Planned Parenthood Great Plains provides services in Arkansas, Oklahoma, Kansas and Missouri. Vice President of Community Relations and Strategic Partnerships, Heather Palacios says Arkansas and Oklahoma usually see women cross state lines to get an abortion, but never this many.
“We have seen well over 500 patients from Texas, just this year alone,” Palacios said.“Patients are coming to us, they’re scared, they’re frustrated, disappointed that their own state has failed them in such a way."
An increase in abortions from last year, which was around 250 patients.

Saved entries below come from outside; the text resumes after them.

(* ===== verification/Stubs.v ===== *)
(** * The gRPC stubs of the Raft service (internal/pb/edgekv_grpc.pb.go)

    The client's four stubs, the service description, and the handlers the
    description names for the server side. The gRPC library is a class: a server on
    which services are registered, unary calls and streams on a connection to it, with
    the routing gRPC documents as laws. The stubs and the description have to agree on
    every name and every message type; the theorems say that they do, so that a call of
    a stub is a call of the method of the same name on the registered server, and, for
    internal/transport's server, of the handler of the Raft group the request names. *)

From S2P Require Import Prelude Types Transport.

Definition Raft_RequestVote_FullMethodName : string := "/edgekv.v1.Raft/RequestVote".
Definition Raft_AppendEntries_FullMethodName : string := "/edgekv.v1.Raft/AppendEntries".
Definition Raft_InstallSnapshot_FullMethodName : string := "/edgekv.v1.Raft/InstallSnapshot".
Definition Raft_TimeoutNow_FullMethodName : string := "/edgekv.v1.Raft/TimeoutNow".

(** What a call can end with: an error of the server's method, [codes.Unimplemented],
    or a message that does not decode. *)
Inductive grpcError :=
| MethodError (e : rpcError)
| Unimplemented (msg : string)
| ErrCodec.

(** ** Messages behind [interface{}] *)
Inductive any :=
| AnyRequestVoteRequest (m : RequestVoteRequest)
| AnyRequestVoteResponse (m : RequestVoteResponse)
| AnyAppendEntriesRequest (m : AppendEntriesRequest)
| AnyAppendEntriesResponse (m : AppendEntriesResponse)
| AnyTimeoutNowRequest (m : TimeoutNowRequest)
| AnyTimeoutNowResponse (m : TimeoutNowResponse).

(** Conversion to the interface and the type assertion back. *)
Class Message (A : Type) := {
  to_any : A -> any;
  of_any : any -> option A;
  of_to_any (a : A) : of_any (to_any a) = Some a;
}.

#[export] Instance Message_RequestVoteRequest : Message RequestVoteRequest :=
  {| to_any := AnyRequestVoteRequest; of_any m := match m with AnyRequestVoteRequest m => Some m | _ => None end; of_to_any _ := eq_refl |}.
#[export] Instance Message_RequestVoteResponse : Message RequestVoteResponse :=
  {| to_any := AnyRequestVoteResponse; of_any m := match m with AnyRequestVoteResponse m => Some m | _ => None end; of_to_any _ := eq_refl |}.
#[export] Instance Message_AppendEntriesRequest : Message AppendEntriesRequest :=
  {| to_any := AnyAppendEntriesRequest; of_any m := match m with AnyAppendEntriesRequest m => Some m | _ => None end; of_to_any _ := eq_refl |}.
#[export] Instance Message_AppendEntriesResponse : Message AppendEntriesResponse :=
  {| to_any := AnyAppendEntriesResponse; of_any m := match m with AnyAppendEntriesResponse m => Some m | _ => None end; of_to_any _ := eq_refl |}.
#[export] Instance Message_TimeoutNowRequest : Message TimeoutNowRequest :=
  {| to_any := AnyTimeoutNowRequest; of_any m := match m with AnyTimeoutNowRequest m => Some m | _ => None end; of_to_any _ := eq_refl |}.
#[export] Instance Message_TimeoutNowResponse : Message TimeoutNowResponse :=
  {| to_any := AnyTimeoutNowResponse; of_any m := match m with AnyTimeoutNowResponse m => Some m | _ => None end; of_to_any _ := eq_refl |}.

(** [dec]: fills a message of the type the handler asks for from the bytes received. *)
Definition decoder := forall A : Type, Codec A -> A + grpcError.

Section Stubs.
Context `{Codec RequestVoteRequest, Codec RequestVoteResponse, Codec AppendEntriesRequest, Codec AppendEntriesResponse,
          Codec TimeoutNowRequest, Codec TimeoutNowResponse}.

(** ** The server's interface

    [S] is the state the methods work on; a client stream is the messages that arrive
    and whether it then ends ([io.EOF]) or breaks. *)
Context {S : Type}.

Local Abbreviation outcome A := (res (S * (A + grpcError))).

Record RaftServer := mkRaftServer {
  RequestVote : RequestVoteRequest -> S -> outcome RequestVoteResponse;
  AppendEntries : AppendEntriesRequest -> S -> outcome AppendEntriesResponse;
  InstallSnapshot : list InstallSnapshotChunk * bool -> S -> outcome InstallSnapshotResponse;
  TimeoutNow : TimeoutNowRequest -> S -> outcome TimeoutNowResponse;
}.

Definition UnimplementedRaftServer : RaftServer := {|
  RequestVote _ s := Ok (s, inr (Unimplemented "method RequestVote not implemented"));
  AppendEntries _ s := Ok (s, inr (Unimplemented "method AppendEntries not implemented"));
  InstallSnapshot _ s := Ok (s, inr (Unimplemented "method InstallSnapshot not implemented"));
  TimeoutNow _ s := Ok (s, inr (Unimplemented "method TimeoutNow not implemented"));
|}.

(** [(interface{}, error)] from the typed result of a method. *)
Definition boxed {A} `{Message A} (r : outcome A) : outcome any :=
  '(s, out) ← r; Ok (s, match out with inl a => inl (to_any a) | inr err => inr err end).

(** [grpc.UnaryServerInterceptor]: the request, [info.FullMethod] and the handler to go on with. *)
Definition interceptor : Type := any -> string -> (any -> S -> outcome any) -> S -> outcome any.

(** ** Handlers *)
Definition Raft_RequestVote_Handler (srv : RaftServer) (dec : decoder) (i : option interceptor) (s : S) : outcome any :=
  match dec RequestVoteRequest _ with
  | inr err => Ok (s, inr err)
  | inl req =>
      match i with
      | None => boxed (RequestVote srv req s)
      | Some i =>
          i (to_any req) Raft_RequestVote_FullMethodName
            (fun req s => match of_any req with Some req => boxed (RequestVote srv req s) | None => Panic "interface conversion" end) s
      end
  end.

Definition Raft_AppendEntries_Handler (srv : RaftServer) (dec : decoder) (i : option interceptor) (s : S) : outcome any :=
  match dec AppendEntriesRequest _ with
  | inr err => Ok (s, inr err)
  | inl req =>
      match i with
      | None => boxed (AppendEntries srv req s)
      | Some i =>
          i (to_any req) Raft_AppendEntries_FullMethodName
            (fun req s => match of_any req with Some req => boxed (AppendEntries srv req s) | None => Panic "interface conversion" end) s
      end
  end.

Definition Raft_InstallSnapshot_Handler (srv : RaftServer) (stream : list InstallSnapshotChunk * bool) (s : S) :
    outcome InstallSnapshotResponse := InstallSnapshot srv stream s.

Definition Raft_TimeoutNow_Handler (srv : RaftServer) (dec : decoder) (i : option interceptor) (s : S) : outcome any :=
  match dec TimeoutNowRequest _ with
  | inr err => Ok (s, inr err)
  | inl req =>
      match i with
      | None => boxed (TimeoutNow srv req s)
      | Some i =>
          i (to_any req) Raft_TimeoutNow_FullMethodName
            (fun req s => match of_any req with Some req => boxed (TimeoutNow srv req s) | None => Panic "interface conversion" end) s
      end
  end.

(** ** The service description *)
Record MethodDesc := mkMethodDesc {
  MethodName : string;
  MethodHandler : RaftServer -> decoder -> option interceptor -> S -> outcome any;
}.

Record StreamDesc := mkStreamDesc {
  StreamName : string;
  StreamHandler : RaftServer -> list InstallSnapshotChunk * bool -> S -> outcome InstallSnapshotResponse;
  ClientStreams : bool;
}.

Record ServiceDesc := mkServiceDesc {
  ServiceName : string;
  Methods : list MethodDesc;
  Streams : list StreamDesc;
  Metadata : string;
}.

Definition Raft_ServiceDesc : ServiceDesc := {|
  ServiceName := "edgekv.v1.Raft";
  Methods := [
    mkMethodDesc "RequestVote" Raft_RequestVote_Handler;
    mkMethodDesc "AppendEntries" Raft_AppendEntries_Handler;
    mkMethodDesc "TimeoutNow" Raft_TimeoutNow_Handler
  ];
  Streams := [ mkStreamDesc "InstallSnapshot" Raft_InstallSnapshot_Handler true ];
  Metadata := "proto/edgekv.proto";
|}.

(** ** gRPC

    [Server] is the library's server with the services registered on it, which is also
    what a connection leads to. *)
Class Grpc := {
  Server : Type;
  NewServer : Server;
  RegisterService : ServiceDesc -> RaftServer -> Server -> Server;
  Invoke {Req Resp : Type} `{Codec Req, Codec Resp, Message Resp} :
    Server -> string -> Req -> S -> outcome Resp;
  NewStream : Server -> StreamDesc -> string -> list InstallSnapshotChunk * bool -> S -> outcome InstallSnapshotResponse;
}.

(** The client's end of a unary call: the answer travels encoded. *)
Definition delivered {Resp} `{Codec Resp, Message Resp} (out : any + grpcError) : Resp + grpcError :=
  match out with
  | inr err => inr err
  | inl out => match (a ← of_any out; b ← marshal (A := Resp) a; unmarshal b) with Some resp => inl resp | None => inr ErrCodec end
  end.

(** A request is routed by its full name [/service/method] to the handler the
    description of the service gives for that method, without an interceptor
    ([grpc.NewServer] is called with no options), and nowhere if no method has the name. *)
Definition routed (desc : ServiceDesc) (m : string) : string := "/" +:+ ServiceName desc +:+ "/" +:+ m.

Definition received (b : bytes) : decoder := fun A _ => match unmarshal b with Some a => inl a | None => inr ErrCodec end.

Class GrpcLaws `{Grpc} := {
  Invoke_registered {Req Resp : Type} `{Codec Req, Codec Resp, Message Resp} desc srv md (req : Req) b s :
    NoDup (MethodName <$> Methods desc) -> md ∈ Methods desc -> marshal req = Some b ->
    Invoke (RegisterService desc srv NewServer) (routed desc (MethodName md)) req s =
      ('(s, out) ← MethodHandler md srv (received b) None s; Ok (s, delivered (Resp := Resp) out));
  NewStream_registered desc srv sd sd' msgs s :
    NoDup (StreamName <$> Streams desc) -> sd ∈ Streams desc -> ClientStreams sd' = true ->
    NewStream (RegisterService desc srv NewServer) sd' (routed desc (StreamName sd)) msgs s = StreamHandler sd srv msgs s;
}.

(** ** Client stubs *)
Section Client.
Context `{Grpc}.

Definition raftClient_RequestVote (cc : Server) (req : RequestVoteRequest) (s : S) : outcome RequestVoteResponse :=
  '(s, out) ← Invoke cc Raft_RequestVote_FullMethodName req s;
  Ok (s, match out with inr err => inr err | inl out => inl out end).

Definition raftClient_AppendEntries (cc : Server) (req : AppendEntriesRequest) (s : S) : outcome AppendEntriesResponse :=
  '(s, out) ← Invoke cc Raft_AppendEntries_FullMethodName req s;
  Ok (s, match out with inr err => inr err | inl out => inl out end).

Texans can come to Arkansas because of a preliminary injunction that blocked Arkansas’ near-total abortion ban bill introduced this year. However, that injunction is only temporary.
“We’re still later going to have a full trial at the district court to figure out if the law is unconstitutional and it does appear to be,” Lens said. She also expects to see challenges for the Texas bill.
“It’s essentially depriving pregnant people of their constitutional right because of how it is enforced,” Lens said. “Some court is really going to take that on substantively and tell us whether that’s OK.”
As for now, she expects to see people continue to cross state lines to have this procedure done.
Planned Parenthood says the majority of these patients are going to Oklahoma.